**EXERCISE AIM**. Set down exactly the lines below, starting at the one that contains "gradient descent as" and ending at the one that contains "of which uses", with both of those lines included and nothing else.

━━ SUPPLIED MATERIAL ━━

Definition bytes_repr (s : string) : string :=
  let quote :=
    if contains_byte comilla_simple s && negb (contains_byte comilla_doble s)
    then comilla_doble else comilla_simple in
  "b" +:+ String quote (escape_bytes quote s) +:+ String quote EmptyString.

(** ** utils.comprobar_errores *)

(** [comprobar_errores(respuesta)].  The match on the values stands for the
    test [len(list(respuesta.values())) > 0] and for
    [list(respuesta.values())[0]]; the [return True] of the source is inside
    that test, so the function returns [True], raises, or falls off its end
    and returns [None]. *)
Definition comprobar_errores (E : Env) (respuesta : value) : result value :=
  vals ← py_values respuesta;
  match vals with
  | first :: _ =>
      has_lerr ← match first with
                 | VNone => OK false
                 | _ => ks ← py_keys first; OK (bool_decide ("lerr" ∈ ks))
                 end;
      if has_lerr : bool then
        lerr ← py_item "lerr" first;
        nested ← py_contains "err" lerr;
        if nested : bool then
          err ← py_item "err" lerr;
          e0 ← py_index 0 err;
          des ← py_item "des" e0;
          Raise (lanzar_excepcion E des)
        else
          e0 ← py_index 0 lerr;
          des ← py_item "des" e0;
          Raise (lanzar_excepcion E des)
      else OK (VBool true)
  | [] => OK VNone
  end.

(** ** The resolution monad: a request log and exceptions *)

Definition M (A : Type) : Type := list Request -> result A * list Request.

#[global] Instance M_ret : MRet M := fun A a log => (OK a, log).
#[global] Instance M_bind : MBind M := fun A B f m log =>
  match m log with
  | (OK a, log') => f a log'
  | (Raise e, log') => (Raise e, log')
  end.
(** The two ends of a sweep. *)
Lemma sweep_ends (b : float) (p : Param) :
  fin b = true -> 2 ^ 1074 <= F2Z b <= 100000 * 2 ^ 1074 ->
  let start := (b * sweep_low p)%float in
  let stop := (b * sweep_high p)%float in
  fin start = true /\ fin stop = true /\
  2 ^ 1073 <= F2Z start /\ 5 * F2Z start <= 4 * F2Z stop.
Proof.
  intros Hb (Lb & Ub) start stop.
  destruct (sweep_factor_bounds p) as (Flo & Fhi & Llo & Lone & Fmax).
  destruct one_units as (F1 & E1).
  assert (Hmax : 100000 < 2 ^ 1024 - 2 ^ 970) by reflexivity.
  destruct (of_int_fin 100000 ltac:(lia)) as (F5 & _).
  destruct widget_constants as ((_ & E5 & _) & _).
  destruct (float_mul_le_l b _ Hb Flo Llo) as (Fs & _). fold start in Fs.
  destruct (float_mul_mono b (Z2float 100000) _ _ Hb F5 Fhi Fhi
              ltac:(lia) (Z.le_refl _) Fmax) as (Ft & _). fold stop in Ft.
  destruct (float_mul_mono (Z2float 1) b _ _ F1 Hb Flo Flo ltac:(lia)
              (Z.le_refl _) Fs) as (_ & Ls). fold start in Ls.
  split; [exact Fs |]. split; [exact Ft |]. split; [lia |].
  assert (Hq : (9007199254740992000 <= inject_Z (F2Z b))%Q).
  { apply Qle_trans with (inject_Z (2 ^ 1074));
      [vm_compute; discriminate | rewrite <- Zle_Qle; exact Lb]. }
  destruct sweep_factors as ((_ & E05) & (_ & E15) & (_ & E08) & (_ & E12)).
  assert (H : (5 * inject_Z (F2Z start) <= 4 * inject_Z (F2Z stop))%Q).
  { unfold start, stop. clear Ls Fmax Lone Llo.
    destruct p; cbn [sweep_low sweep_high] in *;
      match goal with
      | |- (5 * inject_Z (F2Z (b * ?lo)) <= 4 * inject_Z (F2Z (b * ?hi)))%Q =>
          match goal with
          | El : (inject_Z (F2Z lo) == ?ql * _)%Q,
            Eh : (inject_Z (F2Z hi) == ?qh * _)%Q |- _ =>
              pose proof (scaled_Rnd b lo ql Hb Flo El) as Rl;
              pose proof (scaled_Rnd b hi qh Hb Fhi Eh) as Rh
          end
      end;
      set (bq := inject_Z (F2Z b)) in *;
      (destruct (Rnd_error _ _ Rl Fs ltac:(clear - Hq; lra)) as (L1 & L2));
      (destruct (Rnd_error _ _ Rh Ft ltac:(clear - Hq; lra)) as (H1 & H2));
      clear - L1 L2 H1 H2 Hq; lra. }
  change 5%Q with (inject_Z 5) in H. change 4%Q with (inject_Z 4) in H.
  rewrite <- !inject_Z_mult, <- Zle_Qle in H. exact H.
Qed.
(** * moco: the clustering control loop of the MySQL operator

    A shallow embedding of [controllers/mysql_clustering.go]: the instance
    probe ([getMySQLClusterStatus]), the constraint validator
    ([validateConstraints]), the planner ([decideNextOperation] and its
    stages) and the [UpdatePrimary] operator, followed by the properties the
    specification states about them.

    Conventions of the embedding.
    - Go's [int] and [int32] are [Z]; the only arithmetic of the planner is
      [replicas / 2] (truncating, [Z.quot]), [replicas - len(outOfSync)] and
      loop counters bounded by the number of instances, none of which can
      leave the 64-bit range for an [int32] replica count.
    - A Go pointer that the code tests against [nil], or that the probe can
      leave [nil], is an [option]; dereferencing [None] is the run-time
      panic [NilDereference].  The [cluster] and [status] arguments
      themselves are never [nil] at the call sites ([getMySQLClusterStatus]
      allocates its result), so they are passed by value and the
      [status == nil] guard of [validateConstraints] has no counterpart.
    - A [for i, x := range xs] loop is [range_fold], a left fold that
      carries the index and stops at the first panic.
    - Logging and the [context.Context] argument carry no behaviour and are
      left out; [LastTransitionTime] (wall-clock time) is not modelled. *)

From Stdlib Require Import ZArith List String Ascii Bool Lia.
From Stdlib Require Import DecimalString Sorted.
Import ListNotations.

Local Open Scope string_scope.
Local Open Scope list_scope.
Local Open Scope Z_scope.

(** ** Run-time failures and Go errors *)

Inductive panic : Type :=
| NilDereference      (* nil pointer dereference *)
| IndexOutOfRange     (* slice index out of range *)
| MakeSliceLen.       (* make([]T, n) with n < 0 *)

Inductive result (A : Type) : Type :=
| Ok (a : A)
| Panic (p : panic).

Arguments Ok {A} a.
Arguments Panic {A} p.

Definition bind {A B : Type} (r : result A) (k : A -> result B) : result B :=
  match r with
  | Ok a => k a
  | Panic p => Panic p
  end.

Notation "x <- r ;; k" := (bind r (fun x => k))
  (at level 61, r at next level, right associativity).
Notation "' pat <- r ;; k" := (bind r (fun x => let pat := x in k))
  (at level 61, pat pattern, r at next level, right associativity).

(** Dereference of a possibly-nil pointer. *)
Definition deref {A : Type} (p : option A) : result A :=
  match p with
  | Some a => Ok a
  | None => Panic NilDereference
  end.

━━━
━━ SUPPLIED MATERIAL ━━

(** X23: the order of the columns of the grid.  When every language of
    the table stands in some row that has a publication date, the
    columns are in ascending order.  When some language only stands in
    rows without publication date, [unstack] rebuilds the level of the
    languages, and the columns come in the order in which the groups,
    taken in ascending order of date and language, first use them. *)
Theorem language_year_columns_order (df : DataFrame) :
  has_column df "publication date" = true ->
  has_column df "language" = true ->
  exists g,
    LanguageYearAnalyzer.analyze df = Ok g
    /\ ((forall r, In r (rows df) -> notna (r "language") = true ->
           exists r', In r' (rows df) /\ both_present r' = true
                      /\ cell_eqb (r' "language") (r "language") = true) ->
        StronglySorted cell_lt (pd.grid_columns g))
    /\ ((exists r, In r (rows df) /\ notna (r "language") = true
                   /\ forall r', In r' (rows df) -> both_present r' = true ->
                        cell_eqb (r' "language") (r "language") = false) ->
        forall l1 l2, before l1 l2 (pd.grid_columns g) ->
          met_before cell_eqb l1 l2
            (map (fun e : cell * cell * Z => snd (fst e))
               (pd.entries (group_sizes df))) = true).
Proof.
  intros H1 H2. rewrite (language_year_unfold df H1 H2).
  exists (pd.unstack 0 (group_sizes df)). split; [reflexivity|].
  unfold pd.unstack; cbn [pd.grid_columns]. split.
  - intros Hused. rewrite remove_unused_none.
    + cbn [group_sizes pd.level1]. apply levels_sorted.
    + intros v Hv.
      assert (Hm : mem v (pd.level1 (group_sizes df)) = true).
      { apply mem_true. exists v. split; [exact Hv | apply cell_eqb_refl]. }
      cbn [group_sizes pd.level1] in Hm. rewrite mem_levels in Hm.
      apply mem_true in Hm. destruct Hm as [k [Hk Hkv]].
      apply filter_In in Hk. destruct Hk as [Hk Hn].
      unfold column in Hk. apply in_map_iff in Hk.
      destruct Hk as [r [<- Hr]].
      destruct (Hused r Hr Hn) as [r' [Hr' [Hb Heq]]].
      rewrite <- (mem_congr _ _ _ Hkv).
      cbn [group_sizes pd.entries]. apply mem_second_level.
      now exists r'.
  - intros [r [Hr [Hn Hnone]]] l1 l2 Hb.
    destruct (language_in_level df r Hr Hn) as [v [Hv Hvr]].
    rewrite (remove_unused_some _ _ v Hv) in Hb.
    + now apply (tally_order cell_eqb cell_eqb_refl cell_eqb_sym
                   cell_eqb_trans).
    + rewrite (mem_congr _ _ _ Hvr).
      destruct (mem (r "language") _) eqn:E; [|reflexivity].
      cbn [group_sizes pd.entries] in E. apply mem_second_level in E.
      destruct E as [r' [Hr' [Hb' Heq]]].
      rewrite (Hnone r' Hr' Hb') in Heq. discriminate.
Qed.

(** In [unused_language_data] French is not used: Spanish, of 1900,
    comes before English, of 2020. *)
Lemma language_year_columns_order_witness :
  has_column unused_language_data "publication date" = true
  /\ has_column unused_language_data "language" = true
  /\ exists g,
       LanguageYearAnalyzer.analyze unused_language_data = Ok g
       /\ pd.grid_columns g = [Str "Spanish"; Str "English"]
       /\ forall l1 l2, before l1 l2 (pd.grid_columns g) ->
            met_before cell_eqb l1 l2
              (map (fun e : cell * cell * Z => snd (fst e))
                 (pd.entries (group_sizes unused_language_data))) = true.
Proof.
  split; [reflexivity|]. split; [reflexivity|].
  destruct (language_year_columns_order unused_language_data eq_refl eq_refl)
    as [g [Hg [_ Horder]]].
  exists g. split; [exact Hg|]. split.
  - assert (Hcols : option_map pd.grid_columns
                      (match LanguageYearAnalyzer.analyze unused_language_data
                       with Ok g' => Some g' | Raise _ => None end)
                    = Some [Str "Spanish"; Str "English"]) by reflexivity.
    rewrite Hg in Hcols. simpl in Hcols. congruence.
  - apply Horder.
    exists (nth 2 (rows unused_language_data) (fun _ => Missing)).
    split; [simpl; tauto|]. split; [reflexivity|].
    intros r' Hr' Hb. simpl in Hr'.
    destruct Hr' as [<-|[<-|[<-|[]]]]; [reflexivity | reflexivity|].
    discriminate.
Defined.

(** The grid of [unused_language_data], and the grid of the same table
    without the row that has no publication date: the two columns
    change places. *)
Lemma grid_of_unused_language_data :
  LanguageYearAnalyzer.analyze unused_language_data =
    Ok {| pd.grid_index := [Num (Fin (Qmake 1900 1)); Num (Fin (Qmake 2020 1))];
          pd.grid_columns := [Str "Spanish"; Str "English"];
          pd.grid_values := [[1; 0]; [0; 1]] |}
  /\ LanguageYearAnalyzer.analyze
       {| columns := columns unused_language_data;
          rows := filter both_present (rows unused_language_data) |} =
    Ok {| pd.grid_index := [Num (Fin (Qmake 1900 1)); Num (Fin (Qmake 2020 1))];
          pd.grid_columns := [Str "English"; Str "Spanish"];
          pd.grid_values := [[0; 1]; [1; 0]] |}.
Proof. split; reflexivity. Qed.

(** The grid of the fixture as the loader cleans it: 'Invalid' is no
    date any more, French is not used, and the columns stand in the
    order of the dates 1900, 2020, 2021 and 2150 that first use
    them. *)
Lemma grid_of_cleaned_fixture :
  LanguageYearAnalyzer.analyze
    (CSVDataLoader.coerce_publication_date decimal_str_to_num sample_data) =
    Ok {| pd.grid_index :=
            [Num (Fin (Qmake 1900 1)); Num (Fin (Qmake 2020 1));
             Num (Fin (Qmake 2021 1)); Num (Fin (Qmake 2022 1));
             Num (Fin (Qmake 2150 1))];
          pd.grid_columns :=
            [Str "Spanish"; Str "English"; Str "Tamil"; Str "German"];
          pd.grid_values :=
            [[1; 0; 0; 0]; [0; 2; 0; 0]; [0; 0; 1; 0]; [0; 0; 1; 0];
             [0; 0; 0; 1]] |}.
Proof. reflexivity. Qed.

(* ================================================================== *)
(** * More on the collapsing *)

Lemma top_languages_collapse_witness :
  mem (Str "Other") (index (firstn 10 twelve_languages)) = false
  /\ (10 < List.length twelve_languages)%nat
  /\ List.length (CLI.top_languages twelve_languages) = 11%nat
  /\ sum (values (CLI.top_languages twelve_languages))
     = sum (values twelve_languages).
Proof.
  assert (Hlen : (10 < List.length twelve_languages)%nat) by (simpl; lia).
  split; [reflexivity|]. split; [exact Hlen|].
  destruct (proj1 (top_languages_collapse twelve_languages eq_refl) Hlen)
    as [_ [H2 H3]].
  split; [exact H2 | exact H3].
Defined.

━━━
━━ SUPPLIED MATERIAL ━━

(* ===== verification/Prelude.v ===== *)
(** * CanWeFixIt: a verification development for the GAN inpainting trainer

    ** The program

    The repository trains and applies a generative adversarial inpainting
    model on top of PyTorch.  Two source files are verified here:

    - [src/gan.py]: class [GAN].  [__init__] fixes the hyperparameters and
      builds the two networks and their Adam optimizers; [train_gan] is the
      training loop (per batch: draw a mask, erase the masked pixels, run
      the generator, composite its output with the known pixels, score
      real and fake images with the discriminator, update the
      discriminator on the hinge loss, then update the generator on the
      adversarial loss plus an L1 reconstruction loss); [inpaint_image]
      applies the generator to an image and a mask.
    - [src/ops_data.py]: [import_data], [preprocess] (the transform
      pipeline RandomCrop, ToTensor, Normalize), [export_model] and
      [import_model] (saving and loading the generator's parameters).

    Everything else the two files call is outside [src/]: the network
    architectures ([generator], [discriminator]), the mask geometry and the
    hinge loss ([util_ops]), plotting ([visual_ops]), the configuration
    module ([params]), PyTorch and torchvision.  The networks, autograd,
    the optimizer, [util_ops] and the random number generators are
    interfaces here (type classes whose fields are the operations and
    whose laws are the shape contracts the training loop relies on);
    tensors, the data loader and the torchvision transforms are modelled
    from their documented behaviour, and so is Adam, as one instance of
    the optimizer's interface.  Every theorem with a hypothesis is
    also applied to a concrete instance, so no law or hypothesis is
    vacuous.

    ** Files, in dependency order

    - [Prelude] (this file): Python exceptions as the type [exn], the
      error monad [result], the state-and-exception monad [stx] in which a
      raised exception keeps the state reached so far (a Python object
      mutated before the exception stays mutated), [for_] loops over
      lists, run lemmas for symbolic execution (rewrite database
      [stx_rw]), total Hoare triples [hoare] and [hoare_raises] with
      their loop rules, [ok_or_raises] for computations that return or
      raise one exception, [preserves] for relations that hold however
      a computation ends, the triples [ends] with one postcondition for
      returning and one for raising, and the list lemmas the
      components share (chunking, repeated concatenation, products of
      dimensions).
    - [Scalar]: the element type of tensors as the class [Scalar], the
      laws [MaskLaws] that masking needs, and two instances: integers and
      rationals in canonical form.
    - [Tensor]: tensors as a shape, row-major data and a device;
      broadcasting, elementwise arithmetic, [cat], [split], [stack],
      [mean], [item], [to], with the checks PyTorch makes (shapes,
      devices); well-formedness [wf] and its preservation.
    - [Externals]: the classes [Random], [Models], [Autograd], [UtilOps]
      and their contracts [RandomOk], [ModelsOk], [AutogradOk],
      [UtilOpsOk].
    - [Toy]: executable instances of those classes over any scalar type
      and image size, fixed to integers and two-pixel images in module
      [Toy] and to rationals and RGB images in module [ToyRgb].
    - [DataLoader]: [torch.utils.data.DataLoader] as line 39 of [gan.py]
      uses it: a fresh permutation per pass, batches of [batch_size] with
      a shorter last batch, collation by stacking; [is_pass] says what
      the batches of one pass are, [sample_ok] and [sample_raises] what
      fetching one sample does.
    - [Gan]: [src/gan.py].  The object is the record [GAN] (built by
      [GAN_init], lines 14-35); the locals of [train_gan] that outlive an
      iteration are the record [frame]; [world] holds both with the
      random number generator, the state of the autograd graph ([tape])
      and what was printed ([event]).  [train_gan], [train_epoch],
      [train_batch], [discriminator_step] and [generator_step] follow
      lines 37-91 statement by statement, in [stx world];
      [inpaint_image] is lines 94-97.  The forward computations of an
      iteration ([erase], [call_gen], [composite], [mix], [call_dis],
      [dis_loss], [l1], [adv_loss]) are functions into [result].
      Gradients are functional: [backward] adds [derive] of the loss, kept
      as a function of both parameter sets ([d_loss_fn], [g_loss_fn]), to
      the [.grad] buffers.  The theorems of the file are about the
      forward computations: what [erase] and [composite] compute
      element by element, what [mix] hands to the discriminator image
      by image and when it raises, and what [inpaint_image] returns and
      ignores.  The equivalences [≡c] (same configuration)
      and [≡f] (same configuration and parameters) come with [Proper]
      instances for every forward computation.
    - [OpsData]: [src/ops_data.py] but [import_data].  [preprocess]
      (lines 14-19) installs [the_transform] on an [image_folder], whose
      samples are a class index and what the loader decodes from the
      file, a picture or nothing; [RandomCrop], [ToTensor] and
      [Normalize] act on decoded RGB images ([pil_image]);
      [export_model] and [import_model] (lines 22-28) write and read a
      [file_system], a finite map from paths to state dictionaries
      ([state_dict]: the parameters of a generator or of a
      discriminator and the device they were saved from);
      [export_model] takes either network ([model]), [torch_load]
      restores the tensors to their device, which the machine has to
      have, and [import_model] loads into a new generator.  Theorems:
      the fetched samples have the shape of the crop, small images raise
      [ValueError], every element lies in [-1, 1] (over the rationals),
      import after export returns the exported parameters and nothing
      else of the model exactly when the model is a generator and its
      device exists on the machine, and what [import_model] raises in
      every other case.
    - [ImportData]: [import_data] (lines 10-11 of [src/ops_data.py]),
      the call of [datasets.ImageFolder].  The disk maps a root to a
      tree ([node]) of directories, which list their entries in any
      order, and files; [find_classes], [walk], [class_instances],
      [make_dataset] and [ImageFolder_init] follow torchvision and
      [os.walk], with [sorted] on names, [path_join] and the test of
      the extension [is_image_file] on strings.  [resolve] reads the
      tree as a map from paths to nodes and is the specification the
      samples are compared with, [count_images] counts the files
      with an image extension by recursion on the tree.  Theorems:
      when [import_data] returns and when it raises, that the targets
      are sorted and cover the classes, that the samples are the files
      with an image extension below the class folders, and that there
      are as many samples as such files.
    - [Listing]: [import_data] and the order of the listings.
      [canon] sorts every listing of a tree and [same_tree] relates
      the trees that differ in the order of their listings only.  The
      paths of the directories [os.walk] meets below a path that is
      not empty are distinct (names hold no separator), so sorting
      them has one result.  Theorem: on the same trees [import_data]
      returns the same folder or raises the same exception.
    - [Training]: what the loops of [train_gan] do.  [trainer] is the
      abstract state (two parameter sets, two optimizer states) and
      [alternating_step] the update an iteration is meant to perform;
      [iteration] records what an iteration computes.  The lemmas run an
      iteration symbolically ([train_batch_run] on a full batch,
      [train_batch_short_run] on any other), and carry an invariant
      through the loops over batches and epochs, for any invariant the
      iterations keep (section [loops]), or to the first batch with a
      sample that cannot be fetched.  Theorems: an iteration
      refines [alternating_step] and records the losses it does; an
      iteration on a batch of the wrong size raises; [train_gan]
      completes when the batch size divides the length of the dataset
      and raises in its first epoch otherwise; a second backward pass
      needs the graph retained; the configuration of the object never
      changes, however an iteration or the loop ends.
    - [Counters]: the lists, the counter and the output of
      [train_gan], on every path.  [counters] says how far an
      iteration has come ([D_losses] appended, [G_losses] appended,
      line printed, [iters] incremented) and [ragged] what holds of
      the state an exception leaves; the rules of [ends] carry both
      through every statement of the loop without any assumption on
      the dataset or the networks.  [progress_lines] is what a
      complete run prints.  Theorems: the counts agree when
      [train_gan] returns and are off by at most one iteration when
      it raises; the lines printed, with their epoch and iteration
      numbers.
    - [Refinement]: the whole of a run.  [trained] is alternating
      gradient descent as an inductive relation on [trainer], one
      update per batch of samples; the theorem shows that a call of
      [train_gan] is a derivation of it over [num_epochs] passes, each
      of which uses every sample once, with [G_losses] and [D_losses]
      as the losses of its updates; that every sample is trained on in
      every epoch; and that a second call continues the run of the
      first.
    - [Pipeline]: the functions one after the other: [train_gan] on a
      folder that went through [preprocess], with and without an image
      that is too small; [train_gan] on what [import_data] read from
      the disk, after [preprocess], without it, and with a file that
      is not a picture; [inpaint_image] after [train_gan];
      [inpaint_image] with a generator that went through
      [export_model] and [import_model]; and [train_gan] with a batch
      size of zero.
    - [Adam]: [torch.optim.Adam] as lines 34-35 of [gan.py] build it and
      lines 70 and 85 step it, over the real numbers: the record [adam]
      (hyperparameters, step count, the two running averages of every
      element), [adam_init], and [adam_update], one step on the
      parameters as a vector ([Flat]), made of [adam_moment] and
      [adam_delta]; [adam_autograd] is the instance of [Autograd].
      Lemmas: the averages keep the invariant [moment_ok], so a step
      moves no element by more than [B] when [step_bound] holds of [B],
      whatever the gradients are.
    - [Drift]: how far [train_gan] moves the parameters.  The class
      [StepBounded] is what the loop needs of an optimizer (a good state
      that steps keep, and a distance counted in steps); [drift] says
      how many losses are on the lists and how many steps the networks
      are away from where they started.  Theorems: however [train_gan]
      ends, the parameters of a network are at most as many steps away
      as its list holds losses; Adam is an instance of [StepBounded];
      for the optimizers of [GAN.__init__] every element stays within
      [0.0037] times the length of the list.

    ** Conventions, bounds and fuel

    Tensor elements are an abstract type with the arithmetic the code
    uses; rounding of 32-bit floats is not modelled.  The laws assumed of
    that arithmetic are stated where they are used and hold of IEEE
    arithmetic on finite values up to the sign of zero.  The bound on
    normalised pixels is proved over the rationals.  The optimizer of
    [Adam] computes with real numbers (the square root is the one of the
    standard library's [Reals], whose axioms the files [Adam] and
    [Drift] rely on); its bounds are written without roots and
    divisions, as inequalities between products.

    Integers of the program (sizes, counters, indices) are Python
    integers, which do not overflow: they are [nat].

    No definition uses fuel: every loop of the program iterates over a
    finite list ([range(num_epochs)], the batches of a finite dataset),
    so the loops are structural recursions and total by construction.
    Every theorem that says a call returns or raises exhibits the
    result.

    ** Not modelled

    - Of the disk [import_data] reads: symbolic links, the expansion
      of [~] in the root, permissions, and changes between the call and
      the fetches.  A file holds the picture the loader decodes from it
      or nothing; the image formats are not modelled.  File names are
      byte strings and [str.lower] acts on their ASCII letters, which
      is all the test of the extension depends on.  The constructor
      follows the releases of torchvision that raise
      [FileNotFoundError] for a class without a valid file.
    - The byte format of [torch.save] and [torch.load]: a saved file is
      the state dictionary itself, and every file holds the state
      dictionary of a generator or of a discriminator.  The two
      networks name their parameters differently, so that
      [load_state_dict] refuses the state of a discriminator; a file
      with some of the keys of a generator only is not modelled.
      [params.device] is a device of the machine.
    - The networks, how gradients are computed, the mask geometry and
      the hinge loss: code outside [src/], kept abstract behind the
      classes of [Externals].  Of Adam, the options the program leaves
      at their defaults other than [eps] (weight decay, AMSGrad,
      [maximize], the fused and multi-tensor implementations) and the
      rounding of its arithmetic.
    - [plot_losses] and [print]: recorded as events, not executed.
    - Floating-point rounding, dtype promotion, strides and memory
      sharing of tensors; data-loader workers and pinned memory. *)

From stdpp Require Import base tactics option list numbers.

━━━

**YOUR RESPONSE**.
      gradient descent as an inductive relation on [trainer], one
      update per batch of samples; the theorem shows that a call of
      [train_gan] is a derivation of it over [num_epochs] passes, each
      of which uses every sample once, with [G_losses] and [D_losses]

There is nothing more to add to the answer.